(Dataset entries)
---

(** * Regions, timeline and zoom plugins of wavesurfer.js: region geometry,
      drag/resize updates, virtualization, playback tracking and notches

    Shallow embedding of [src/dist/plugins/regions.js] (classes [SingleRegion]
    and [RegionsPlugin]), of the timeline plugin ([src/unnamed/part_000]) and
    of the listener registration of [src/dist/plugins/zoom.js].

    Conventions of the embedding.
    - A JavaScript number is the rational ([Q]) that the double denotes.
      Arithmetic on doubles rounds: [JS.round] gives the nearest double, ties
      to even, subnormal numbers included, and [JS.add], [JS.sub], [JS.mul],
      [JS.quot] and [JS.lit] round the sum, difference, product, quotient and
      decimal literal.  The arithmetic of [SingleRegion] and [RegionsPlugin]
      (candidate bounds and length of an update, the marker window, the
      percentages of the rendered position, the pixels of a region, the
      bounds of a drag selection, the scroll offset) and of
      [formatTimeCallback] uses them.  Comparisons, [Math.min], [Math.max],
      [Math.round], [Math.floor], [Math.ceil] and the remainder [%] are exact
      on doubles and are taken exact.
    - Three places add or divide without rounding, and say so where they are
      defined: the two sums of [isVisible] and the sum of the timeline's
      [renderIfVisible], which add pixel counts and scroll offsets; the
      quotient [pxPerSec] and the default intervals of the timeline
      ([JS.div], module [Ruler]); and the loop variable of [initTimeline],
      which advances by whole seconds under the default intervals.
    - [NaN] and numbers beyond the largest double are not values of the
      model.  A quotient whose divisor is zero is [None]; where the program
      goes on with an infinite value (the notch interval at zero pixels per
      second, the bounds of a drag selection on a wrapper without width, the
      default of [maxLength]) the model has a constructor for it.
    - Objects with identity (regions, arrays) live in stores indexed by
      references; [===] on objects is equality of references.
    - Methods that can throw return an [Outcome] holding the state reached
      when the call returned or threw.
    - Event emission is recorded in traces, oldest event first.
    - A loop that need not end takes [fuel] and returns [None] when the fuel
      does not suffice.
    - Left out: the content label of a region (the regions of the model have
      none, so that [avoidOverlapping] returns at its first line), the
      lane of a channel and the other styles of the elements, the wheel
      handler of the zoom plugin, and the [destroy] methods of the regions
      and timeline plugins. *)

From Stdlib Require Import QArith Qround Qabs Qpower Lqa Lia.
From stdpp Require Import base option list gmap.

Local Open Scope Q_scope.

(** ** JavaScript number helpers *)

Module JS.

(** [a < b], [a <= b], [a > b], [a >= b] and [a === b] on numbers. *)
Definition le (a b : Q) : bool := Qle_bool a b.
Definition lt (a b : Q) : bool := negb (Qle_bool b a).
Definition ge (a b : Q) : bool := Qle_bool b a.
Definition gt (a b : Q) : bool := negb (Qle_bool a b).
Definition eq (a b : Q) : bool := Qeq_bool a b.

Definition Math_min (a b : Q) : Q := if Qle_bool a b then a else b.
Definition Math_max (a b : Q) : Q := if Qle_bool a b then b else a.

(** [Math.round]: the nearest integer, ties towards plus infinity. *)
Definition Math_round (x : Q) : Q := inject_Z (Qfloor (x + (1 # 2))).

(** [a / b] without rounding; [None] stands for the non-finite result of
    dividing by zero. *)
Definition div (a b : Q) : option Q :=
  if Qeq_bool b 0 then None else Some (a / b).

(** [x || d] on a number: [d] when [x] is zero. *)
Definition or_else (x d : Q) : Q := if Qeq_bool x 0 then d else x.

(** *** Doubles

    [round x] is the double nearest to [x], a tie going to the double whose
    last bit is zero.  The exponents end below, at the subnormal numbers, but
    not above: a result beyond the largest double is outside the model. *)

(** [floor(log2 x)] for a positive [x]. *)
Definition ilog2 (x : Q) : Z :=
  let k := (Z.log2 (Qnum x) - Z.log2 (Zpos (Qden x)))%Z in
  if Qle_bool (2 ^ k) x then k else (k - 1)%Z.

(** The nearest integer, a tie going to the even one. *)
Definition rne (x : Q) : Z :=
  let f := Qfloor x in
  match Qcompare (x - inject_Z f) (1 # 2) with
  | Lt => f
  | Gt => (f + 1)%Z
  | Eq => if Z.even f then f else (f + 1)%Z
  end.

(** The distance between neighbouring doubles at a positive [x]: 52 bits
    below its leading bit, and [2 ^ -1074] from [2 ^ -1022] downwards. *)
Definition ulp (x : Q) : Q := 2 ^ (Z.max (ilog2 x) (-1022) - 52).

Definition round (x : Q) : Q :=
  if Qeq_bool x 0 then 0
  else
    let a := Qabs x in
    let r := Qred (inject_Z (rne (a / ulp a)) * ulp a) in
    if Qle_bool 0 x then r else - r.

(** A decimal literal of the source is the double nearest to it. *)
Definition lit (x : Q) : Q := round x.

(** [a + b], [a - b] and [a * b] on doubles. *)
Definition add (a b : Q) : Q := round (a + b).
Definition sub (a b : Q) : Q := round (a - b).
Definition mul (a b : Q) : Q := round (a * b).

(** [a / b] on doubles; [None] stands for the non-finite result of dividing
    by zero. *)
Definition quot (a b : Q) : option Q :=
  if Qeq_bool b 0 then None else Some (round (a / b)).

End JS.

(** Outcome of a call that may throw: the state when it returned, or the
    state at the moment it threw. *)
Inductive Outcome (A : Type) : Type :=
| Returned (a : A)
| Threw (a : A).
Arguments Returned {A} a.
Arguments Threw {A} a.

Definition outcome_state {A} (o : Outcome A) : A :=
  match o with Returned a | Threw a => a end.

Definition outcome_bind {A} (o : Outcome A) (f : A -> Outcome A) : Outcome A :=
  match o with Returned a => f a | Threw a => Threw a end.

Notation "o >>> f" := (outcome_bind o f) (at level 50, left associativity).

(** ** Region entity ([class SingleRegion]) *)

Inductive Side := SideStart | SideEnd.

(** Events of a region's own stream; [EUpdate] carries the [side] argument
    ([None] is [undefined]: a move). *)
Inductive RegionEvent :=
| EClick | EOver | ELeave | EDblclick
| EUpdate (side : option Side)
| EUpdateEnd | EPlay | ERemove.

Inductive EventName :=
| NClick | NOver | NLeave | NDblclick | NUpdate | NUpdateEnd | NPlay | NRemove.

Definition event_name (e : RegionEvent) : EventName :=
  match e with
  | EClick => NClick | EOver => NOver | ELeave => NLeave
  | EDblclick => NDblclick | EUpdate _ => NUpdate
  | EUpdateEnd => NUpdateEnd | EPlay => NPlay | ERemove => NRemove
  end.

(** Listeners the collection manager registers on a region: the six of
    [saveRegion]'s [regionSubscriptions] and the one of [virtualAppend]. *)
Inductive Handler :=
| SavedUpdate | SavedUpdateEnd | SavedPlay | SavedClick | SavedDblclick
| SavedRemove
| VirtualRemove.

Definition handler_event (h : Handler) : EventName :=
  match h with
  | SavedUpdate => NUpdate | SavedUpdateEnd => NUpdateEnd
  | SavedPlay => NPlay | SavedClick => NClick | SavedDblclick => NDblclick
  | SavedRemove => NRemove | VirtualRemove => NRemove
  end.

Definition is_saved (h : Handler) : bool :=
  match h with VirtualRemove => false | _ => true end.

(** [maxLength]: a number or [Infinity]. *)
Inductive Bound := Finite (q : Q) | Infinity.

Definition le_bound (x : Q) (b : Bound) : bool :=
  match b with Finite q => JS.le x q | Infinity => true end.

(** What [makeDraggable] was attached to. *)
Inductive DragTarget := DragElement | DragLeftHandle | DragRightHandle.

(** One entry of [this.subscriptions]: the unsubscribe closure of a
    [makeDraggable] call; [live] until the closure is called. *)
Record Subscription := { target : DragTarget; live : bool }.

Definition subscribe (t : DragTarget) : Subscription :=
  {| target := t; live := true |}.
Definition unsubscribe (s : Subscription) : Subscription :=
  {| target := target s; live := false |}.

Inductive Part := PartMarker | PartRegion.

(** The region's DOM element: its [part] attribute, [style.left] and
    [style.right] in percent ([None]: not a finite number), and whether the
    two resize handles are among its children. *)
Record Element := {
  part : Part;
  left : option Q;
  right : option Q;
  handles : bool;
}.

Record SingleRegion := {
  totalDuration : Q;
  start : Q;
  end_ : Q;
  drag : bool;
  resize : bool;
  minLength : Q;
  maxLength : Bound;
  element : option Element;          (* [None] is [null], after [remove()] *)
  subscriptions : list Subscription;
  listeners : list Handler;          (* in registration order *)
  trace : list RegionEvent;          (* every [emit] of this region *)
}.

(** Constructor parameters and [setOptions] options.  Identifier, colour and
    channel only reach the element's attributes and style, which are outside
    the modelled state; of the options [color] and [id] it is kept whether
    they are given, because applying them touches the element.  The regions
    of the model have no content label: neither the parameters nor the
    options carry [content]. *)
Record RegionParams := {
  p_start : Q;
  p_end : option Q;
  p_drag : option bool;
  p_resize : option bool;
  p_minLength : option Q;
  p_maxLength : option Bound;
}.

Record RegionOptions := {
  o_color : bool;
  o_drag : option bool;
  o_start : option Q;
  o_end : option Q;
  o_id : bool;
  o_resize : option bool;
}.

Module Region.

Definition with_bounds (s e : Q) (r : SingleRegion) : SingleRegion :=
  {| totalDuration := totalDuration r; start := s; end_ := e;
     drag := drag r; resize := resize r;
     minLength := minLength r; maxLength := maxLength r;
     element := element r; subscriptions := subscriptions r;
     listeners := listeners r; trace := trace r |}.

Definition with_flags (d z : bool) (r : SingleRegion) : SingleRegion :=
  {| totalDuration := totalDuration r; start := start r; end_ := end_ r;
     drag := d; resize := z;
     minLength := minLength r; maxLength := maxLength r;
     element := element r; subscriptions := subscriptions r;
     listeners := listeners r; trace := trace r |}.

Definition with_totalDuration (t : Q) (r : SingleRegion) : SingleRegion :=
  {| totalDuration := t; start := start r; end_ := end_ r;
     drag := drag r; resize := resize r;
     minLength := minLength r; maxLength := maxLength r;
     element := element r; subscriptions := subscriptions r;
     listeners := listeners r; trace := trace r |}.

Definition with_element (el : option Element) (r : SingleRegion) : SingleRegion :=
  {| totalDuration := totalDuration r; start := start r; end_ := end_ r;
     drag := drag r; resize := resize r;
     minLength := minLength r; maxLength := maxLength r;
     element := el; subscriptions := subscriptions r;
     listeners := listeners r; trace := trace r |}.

---

### [What is expected]
The lines above, starting at the one with "p_drag : option bool;" and ending at the one with "o_id : bool;", are the only ones to return, exactly as written.

### [Response for this exercise]
  p_drag : option bool;
  p_resize : option bool;
  p_minLength : option Q;
  p_maxLength : option Bound;
}.

Record RegionOptions := {
  o_color : bool;
  o_drag : option bool;
  o_start : option Q;
  o_end : option Q;
  o_id : bool;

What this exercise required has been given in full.